Film Review – The Lone Ranger
Here is one of those instances where I wish I could say a film turned out to be a pleasant surprise, but to do so would make me a liar. On the surface, Gore Verbinski’s The Lone Ranger has all the ingredients of a summer blockbuster: big name stars, high production values, plenty of nice visuals, and a handful of action set pieces. Sadly, there isn’t much beyond its slick-looking surface. This is a shoddily made production containing a plot that flails about, out of control. Events happen that make no sense, as though the story acts only as a bridge to get us from one action scene to the next. I sense the filmmakers had trouble updating the TV show for a modern audience. It’s not silly enough to be camp, but not serious enough to be taken at face value.

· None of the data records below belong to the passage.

(** C22: keys are not protected against reuse. When a connection is handed over under the
    key of a live connection [a1], the queue of [a1] gets no datagram any more, whatever
    resolves to the key; and when [a1] is then dropped, nothing resolves to the key and
    it has no sender: the connection just accepted is unreachable through the shared
    tables. *)
Theorem key_reuse_loses_routes (key : ConnectionId) (c : ServerConnection)
    (a1 : AcceptedConnection) (sv : Server.Server) (w : World)
    (Hc : s_connections sv !! key = Some c)
    (Hkey : ac_connection_id a1 = key) (Hrx : (ac_inbound_rx a1 < next_channel w)%nat)
    (Halone : sched w = Alone) :
  wp (take_connection key) (sv, w) (fun r s' => exists a2,
    r = Ok a2 /\ ac_connection_id a2 = key /\
    (forall dgram, wp (deliver key dgram) s'.2 (fun _ w' =>
       channels w' !! ac_inbound_rx a1 = channels w !! ac_inbound_rx a1)) /\
    (let gone := Accepted.drop a1 s'.2 in
     Routes.r_senders (routes gone) !! key = None /\
     forall d from, Routes.resolve d from (routes gone) <> Done (Some key) (routes gone))).
Proof.
  eapply wp_mono.
  { apply (take_connection_wp key c (sv, w) (fun _ => True) Hc).
    apply wp_for_each; [done|]. intros cid t _ _.
    eapply wp_mono; [apply Routes.remember_taken_cid_total|]. by intros r t' ->. }
  intros r [sv' w'] (-> & _ & _ & Hw). cbn in Hw. rewrite take_lock_alone in * by done. eexists. split; [done|]. split; [done|].
  cbn [snd]. subst w'. split.
  - intros dgram. unfold wp, deliver, Routes.deliver, Routes.try_send. cbn.
    rewrite lookup_insert_eq, lookup_insert_eq. cbn [Routes.rx_open Routes.queue].
    destruct (_ <=? _); cbn; fold_shared; rewrite !lookup_insert_ne by lia; done.
  - set (w' := w <| channels := _ |> <| next_channel := _ |> <| routes := _ |>). set (gone := Accepted.drop a1 w').
    assert (routes gone = Routes.remove key (routes w')) as ->.
    { unfold gone, Accepted.drop. by rewrite Hkey, routes_close_channel. }
    split; [cbn; apply lookup_delete_eq|]. intros d from. unfold Routes.resolve, mbind, M_bind.
    destruct (Routes.resolve_dcid _ _ _ _) as [[k|] r| | |] eqn:Hr; try done.
    + intros [= -> _]. apply Routes.resolve_dcid_value in Hr as [cid Hcid].
      by apply Routes.lookup_retain_other in Hcid as [_ ?].
    + cbn. intros [= Ha _]. by apply Routes.lookup_retain_other in Ha as [_ ?].
Qed.
End system.

(** ** Witnesses *)

#[local] Existing Instances toy_strerror server_api toy_env toy_transport toy_transport_budget
  toy_endpoint toy_order server_api_doc toy_env_doc toy_transport_doc server_write_doc
  toy_endpoint_doc toy_order_doc.

Definition toy_bound : Server.Server :=
  match bind (Ok tt) (Ok tt) (Ok toy_addr) toy_config with
  | Ok sv => sv
  | Err _ => toy_server None
  end.
Definition toy_start : system := initial toy_bound toy_world.
(** A connection is accepted and handed over, and both tasks wait in their [select]. *)
Definition toy_handed : list label :=
  [Accept 0 0; ServerWake (Received toy_initial toy_addr toy_addr 0) 1 0; ServerLock; ServerLock;
   Accept 5 1; Recv 0 0 0; Recv 0 0 0].
(** The server reads a datagram for the connection, whose task wakes up for its queue
    before it is there: both wait for the lock. *)
Definition toy_race : list label :=
  [ServerWake (Received (0x40 :: repeat 0 20) toy_addr toy_addr 0) 0 0;
   Wake 0 Accepted.FromQueue 7 0].
Definition toy_raced : system := run (toy_handed ++ toy_race) toy_start.

Lemma toy_raced_reach : rtc step toy_start toy_raced.
Proof.
  apply run_reach; [|vm_compute; reflexivity]. repeat constructor; cbn; unfold is_u8; lia.
Qed.

Lemma system_coherent_witness :
  exec (HandleLock 0) toy_raced <> Panic /\ exec ServerLock toy_raced <> Ret None /\
  exists n t, sy_handles toy_raced !! n = Some t /\
    ac_connection_id (t_self t) = mkCid (repeat 0 16).
Proof.
  destruct (system_coherent (Ok tt) (Ok tt) (Ok toy_addr) toy_config toy_bound toy_world toy_raced)
    as [Hexec Hserver _ Hroute _ _].
  - reflexivity.
  - reflexivity.
  - reflexivity.
  - apply toy_raced_reach.
  - split; [apply Hexec; exact I|]. split.
    { assert (match sy_server toy_raced with
        | Some t => match t_phase t with Running _ _ => true | _ => false end
        | None => false
        end = true) as H by (vm_compute; reflexivity).
      destruct (sy_server toy_raced) as [t|] eqn:Ht; [|discriminate H].
      refine (Hserver t ServerLock eq_refl _). unfold server_may.
      destruct (t_phase t); [discriminate H..|exact I]. }
    apply Hroute. left. exists (mkCid [1; 2; 3; 4; 5; 6; 7; 8]).
    vm_compute. reflexivity.
Defined.

(** The server takes the lock first and delivers. *)
Lemma system_refines_witness :
  let s' := run [ServerLock] toy_raced in
  rtc (spec_step None) (spec_of (sy_world toy_raced)) (spec_of (sy_world s')) /\
  slen <$> mail (sy_world s') !! mkCid (repeat 0 16) = Some 1 /\
  exists q', mail (sy_world s') !! mkCid (repeat 0 16) = Some ([] ++ q').
Proof.
  intros s'.
  destruct (system_refines (Ok tt) (Ok tt) (Ok toy_addr) toy_config toy_bound toy_world toy_raced s'
    ServerLock) as (Hr & Hm & _).
  - reflexivity.
  - reflexivity.
  - reflexivity.
  - apply toy_raced_reach.
  - exact I.
  - apply run_one. vm_compute. reflexivity.
  - apply fresh_same. vm_compute. reflexivity.
  - split; [exact Hr|]. split; [vm_compute; reflexivity|].
    apply Hm; [vm_compute; reflexivity|discriminate].
Defined.

Lemma key_reuse_loses_routes_witness :
  let w := toy_world <| next_channel := 1%nat |> in
  wp (take_connection toy_key) (fst toy_busy, w) (fun _ s' =>
    let gone := Accepted.drop (mkAccepted toy_addr toy_key toy_server_conn 0) s'.2 in
    Routes.r_senders (routes gone) !! toy_key = None).
Proof.
  intros w. eapply wp_mono.
  - apply (key_reuse_loses_routes toy_key toy_server_conn
      (mkAccepted toy_addr toy_key toy_server_conn 0) (fst toy_busy) w).
    + vm_compute. reflexivity.
    + vm_compute. reflexivity.
    + vm_compute. constructor.
    + reflexivity.
  - intros r s' (a2 & _ & _ & _ & H & _). exact H.
Defined.
End System.
(* ===== verification/Client.v ===== *)
(** * The client (src/tokio-ngtcp2/src/client.rs)

    [ClientConfig], [ClientConnection] with all its methods, and the connection set-up
    of [Client]. What [select] waits for is a list of inputs. The socket of the client
    is the primary socket of its world. *)
From S2P Require Import Prelude Types Errors Tokens Params Conn Callbacks Effects Transport.
From S2P Require Import Streams Routes Tokio World.
Import Types Errors Tokens Effects Transport World.

Module Client.
#[local] Existing Instances Params.Settings_eta Params.TransportParams_eta.

(** ** Configuration *)

Record ClientConfig := mkClientConfig {
  alpn_protocols : list bytes;
  verify_peer : bool;
  transport_params : Params.TransportParams;
  datagram : Tokio.DatagramConfig;
  handshake_timeout : Params.Duration;
  qlog_dir : option string;
  ca_cert_pem : list string;
  quic_version : QuicVersion;
  settings : Params.Settings }.
#[export] Instance ClientConfig_eta : Eta ClientConfig := fun c =>
  mkClientConfig (alpn_protocols c) (verify_peer c) (transport_params c) (datagram c)
    (handshake_timeout c) (qlog_dir c) (ca_cert_pem c) (quic_version c) (settings c).

Definition DEFAULT_HANDSHAKE_TIMEOUT : Params.Duration := Params.from_secs 10.
Definition SEND_BUFFER_SIZE : Z := 65535.
Definition new_send_buf : bytes := repeat 0 (Z.to_nat SEND_BUFFER_SIZE).
Lemma slen_new_send_buf : slen new_send_buf = SEND_BUFFER_SIZE.
Proof. unfold slen, new_send_buf. rewrite repeat_length. unfold SEND_BUFFER_SIZE. lia. Qed.
#[global] Opaque new_send_buf.

(** ["hq-interop"] *)
Definition DEFAULT_ALPN : bytes := [104; 113; 45; 105; 110; 116; 101; 114; 111; 112].

(** [default] and [default_params] are the structures ngtcp2 fills in. *)
Definition ClientConfig_new (default : Params.ngtcp2_settings)
    (default_params : Params.TransportParams) (alpn : list bytes) : ClientConfig :=
  {| alpn_protocols := alpn; verify_peer := true;
     transport_params := Params.TransportParams_new default_params;
     datagram := Tokio.DatagramConfig_default; handshake_timeout := DEFAULT_HANDSHAKE_TIMEOUT;
     qlog_dir := None; ca_cert_pem := []; quic_version := V1;
     settings := Params.Settings_new default 0 |}.
Lemma client_call_flow m s :
  client_abandons m = false ->
  wlp (client_call m) s (fun r s' =>
    flow id (result_data r) (client_put m r) (client_offer m) (client_port s.1) (client_port s'.1)).
Proof.
  intros Hm.
  assert (forall m', keeps R (ClientInv.run_method m') ->
    (forall r : result Error (option Tokio.ConnectionEvent), client_put m' r = []) ->
    wlp (ClientInv.run_method m' ;; mret None) s (fun r s' =>
      flow id (result_data r) (client_put m' r) [] (client_port s.1) (client_port s'.1))) as Hquiet.
  { intros m' Hk Hp. apply wlp_bind. eapply wlp_mono; [apply Hk|].
    intros [a|e] s' H; [unfold wlp; cbn|]; rewrite Hp; exact H. }
  assert (forall i, bool_decide (i = id) = false -> keeps R (Client.forget i)) as Hforget.
  { intros i Hi. by apply client_forget, (bool_decide_eq_false_1 _ Hi). }
  destruct m; cbn [client_call client_abandons] in *;
    try (apply Hquiet; [cbn [ClientInv.run_method];
      unfold Client.open_bidi_stream, Client.open_uni_stream, Client.extend_max_stream_offset,
        Client.extend_max_streams_bidi, Client.extend_max_streams_uni, Client.reset_stream,
        Client.reset_stream_reliable, Client.stop_sending, Client.close_stream,
        Client.initiate_key_update, Client.take_new_token, Client.take_session_ticket;
      flow_auto|done]).
  - apply client_recv_event.
  - cbn [ClientInv.run_method]. apply wlp_bind, wlp_bind. eapply wlp_mono; [apply client_write|].
    intros [n|e] s1 H; exact H.
  - apply client_poll.
  - cbn [ClientInv.run_method]. apply wlp_bind. eapply wlp_mono; [apply client_send_datagram|].
    intros [u|e] s1 H; exact H.
Qed.
End client.

(** ** Server connections *)

Definition server_port (c : ServerConnection) : port :=
  mkPort (sc_conn c) (sc_pending c) (sc_events c).

Section server.
Notation st := (ServerConnection * World)%type.
Notation R := (quietly (fun s : st => server_port s.1) id).
Notation gives := (gives (fun s : st => server_port s.1) id).

(** Only the connection inside goes on. *)
Definition inside (s s' : st) : Prop :=
  advances (sc_conn s.1) (sc_conn s'.1) /\ sc_pending s'.1 = sc_pending s.1 /\
  sc_events s'.1 = sc_events s.1.
#[local] Instance inside_preorder : PreOrder inside.
Proof.
  split; [intros s; by split|]. intros s1 s2 s3 (A1 & P1 & E1) (A2 & P2 & E2).
  split; [by etrans|]. split; congruence.
Qed.

Lemma inside_quiet s s' : inside s s' -> R s s'.
Proof.
  intros (Ha & Hp & He). unfold quietly, server_port. rewrite Hp, He. by apply flow_conn.
Qed.

Lemma inside_conn {A} (m : M conn A) : keeps advances m -> keeps inside (ServerConn.on_conn m).
Proof.
  intros Hm. apply (keeps_zoom _ (fun c c' => forall w : World, inside (c, w) (c', w))).
  - apply (keeps_zoom _ advances); [done|]. by intros s c.
  - intros [c w] c' H. apply H.
Qed.
Lemma inside_world {A} (m : M World A) : keeps inside (on_world m).
Proof. intros [c w]. unfold wlp, on_world, zoom. by destruct (m _). Qed.
Lemma inside_get {A} (f : ServerConnection -> A) : keeps inside (sc f).
Proof. apply keeps_gets. exact _. Qed.
Lemma inside_submitted : keeps inside (set_sc (fun c => c <| sc_new_token_submitted := true |>)).
Proof. by intros [c w]. Qed.
Lemma inside_token {A} (o : outcome (result Error A)) : keeps inside (ServerConn.from_outcome o).
Proof. unfold ServerConn.from_outcome. destruct o; [apply keeps_ret; exact _|apply keeps_panic]. Qed.
#[local] Hint Resolve inside_conn inside_world inside_get inside_submitted inside_token : flow.
#[local] Hint Extern 1 (PreOrder inside) => exact inside_preorder : flow.

Lemma inside_submit : keeps inside submit_new_token.
Proof. unfold submit_new_token. flow_auto. Qed.

Lemma server_quiet {A} (m : M st A) : keeps inside m -> keeps R m.
Proof. intros Hm s. eapply wlp_mono; [apply Hm|]. intros r s'. apply inside_quiet. Qed.
Lemma server_conn {A} (m : M conn A) : keeps advances m -> keeps R (ServerConn.on_conn m).
Proof. intros. by apply server_quiet, inside_conn. Qed.
Lemma server_world {A} (m : M World A) : keeps R (on_world m).
Proof. apply server_quiet, inside_world. Qed.
Lemma server_get {A} (f : ServerConnection -> A) : keeps R (sc f).
Proof. apply server_quiet, inside_get. Qed.
#[local] Hint Resolve server_conn server_world server_get : flow.

Lemma server_end : keeps R (set_sc (fun c => c <| sc_events :=
  sc_events c ++ [Tokio.closed_event (t_get_connection_error (sc_conn c))] |>)).
Proof. intros [c w]. unfold wlp, quietly. cbn. by apply flow_event. Qed.
Lemma server_closed : keeps R (set_sc (fun c => c <| sc_closed := true |>)).
Proof. intros [c w]. unfold wlp, quietly. cbn. reflexivity. Qed.
Lemma server_buf b : keeps R (set_sc (fun c => c <| sc_send_buf := b |>)).
Proof. intros [c w]. unfold wlp, quietly. cbn. reflexivity. Qed.
#[local] Hint Resolve server_end server_closed server_buf : flow.

Lemma server_push_closed : keeps R push_connection_closed.
Proof. unfold push_connection_closed. flow_auto. Qed.

(** Each event of the connection joins the queue, whatever else it sets off. *)
Lemma server_drain_loop fuel : keeps R (drain_loop fuel).
Proof.
  induction fuel as [|fuel IH]; [apply keeps_diverge|]. cbn [drain_loop]. intros [c w].
  apply wlp_bind, wlp_zoom, wlp_zoom. unfold wlp at 1, call. cbn [fst snd].
  rewrite poll_event_spec. destruct (t_events (sc_conn c)) as [|e es] eqn:He; cbn [fst snd].
  { unfold wlp, quietly. destruct c. cbn. reflexivity. }
  set (s1 := (c <| sc_conn := (t_poll_event (sc_conn c)).1 |>, w)).
  apply wlp_bind. apply (wlp_mono _ _ (fun r s2 => r = Ok tt /\ inside s1 s2)).
  { destruct e; try (unfold wlp; cbn; split; [done|reflexivity]). apply wlp_wp. eapply wp_mono.
    - apply wp_wlp; [apply submit_new_token_wp|apply inside_submit].
    - by intros r s2 [[-> _] ?]. }
  intros r s2 (-> & Ha & Hp & Hq). cbn in Ha, Hp, Hq.
  apply wlp_bind, wlp_zoom. unfold wlp at 1, modify. cbn [fst snd].
  apply wlp_bind, wlp_zoom. unfold wlp at 1, modify. cbn [fst snd].
  apply wlp_bind, wlp_zoom. unfold wlp at 1, modify. cbn [fst snd].
  eapply wlp_mono; [apply IH|]. intros r s3 H3. etrans; [|exact H3]. unfold quietly. cbn [fst].
  match goal with |- flow _ _ _ _ _ ?p => replace p with (mkPort (sc_conn s2.1) (sc_pending c)
    (sc_events c ++ [Tokio.from e])) end.
  { by eapply flow_drain. }
  rewrite <- Hp, <- Hq. unfold note_early_data.
  by destruct (_ && _), e as [| | | | | | | | | | | | |path []].
Qed.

Let me give you an example. During one scene, the Native American warrior Tonto (Johnny Depp) rides perilously atop a speeding train. He looks over across a gorge, and sees another train he needs to get to riding along parallel tracks (why these tracks are so close together is beyond me). Tonto transfers over by using a ladder to bridge them together, and quite calmly steps onto the other train just as trees smash the ladder/bridge into smithereens. Clearly, this moment is meant to garner some laughs. That’s all fine and dandy, and if this campy quality was kept up throughout, I could’ve gone with it. But just a few scenes earlier, we were given a flashback sequence that very seriously delved into Tonto’s painful history. This hot/cold contrast causes an imbalance in tone. Verbinski (along with screenwriters Justin Haythe and Ted Elliott & Terry Rossio) never goes all the way in either direction, instead settling uncomfortably in the middle.
Tonto’s partner in crime is John Reid (Armie Hammer), a prosecutor returning to Texas. John—a peaceful man who believes in the righteousness of the law—returns home from the big city to help his sheriff brother Dan (James Badge Dale) rid the land of criminals. But before this can happen, Dan’s gang gets ambushed by the ruthless killer Butch Cavendish (William Fichtner) and his crew. This leaves John no choice but to don the Lone Ranger persona, join forces with his Native American counterpart, and bring Butch and his men to justice. To say that John and Tonto are an “odd couple” would be putting it mildly. It’s amazing that they don’t kill each other right away, since each sees the other as a complete nutcase.
The biggest (and perhaps only) accomplishment in the film is in the look of the world. The art direction plants us firmly in 19th century America, during a time when the railroad brought the country together. Sets, props, and costumes all vibrate from a heightened sense of reality. Verbinski directed three of the four Pirates of the Caribbean films, and the kind of hyper-realistic quality that was displayed there has transferred well here. Wide angled shots show the expansiveness of the deserts and mountain ranges, and some of the images captured truly are breathtaking. Which makes it all the more disappointing when we are given scene after scene of action made entirely out of computer generated effects. John and Tonto become mere cartoon characters as they jump from high distances, survive explosions and shootouts, and run across moving trains with relative ease. Could they have at least tried to make it seem like what they were doing was difficult? How can there be any suspense when our heroes act like they’re not putting in any effort?
I’m an admirer of Johnny Depp, but his portrayal of Tonto left me confused. I’ll leave it to others to debate whether he played an authentic Native American or not, but often I felt he was merely playing around instead of acting as a real character. Tonto is a mild version of Captain Jack Sparrow, from the hair styling down to the facial expressions. Armie Hammer is the straight man in this duo, and he does what he can with a character that’s as stiff as a board. In fact, there are entire scenes dedicated to Tonto and John just horsing about. Again, if this were meant to only be a ridiculous comedy, it would work, but we’re presented a plot that actually tries to set up real stakes. Therefore, the comedic scenes felt out of place. They quickly wore out their welcome, adding unnecessary filler to a bloated two-and-a-half-hour runtime.
Squint really hard, and The Lone Ranger resembles something that could have been entertaining. With the amount of talent involved, it should have been. From Helena Bonham Carter’s gun-toting saloon girl to Tom Wilkinson’s railroad representative and even Barry Pepper’s loyal union soldier, the pieces should have made a better whole. Instead, what’s left is a barely coherent story lightly disguised by big explosions and CGI. This never aims to be more than just ordinary, and that right there is its biggest fault.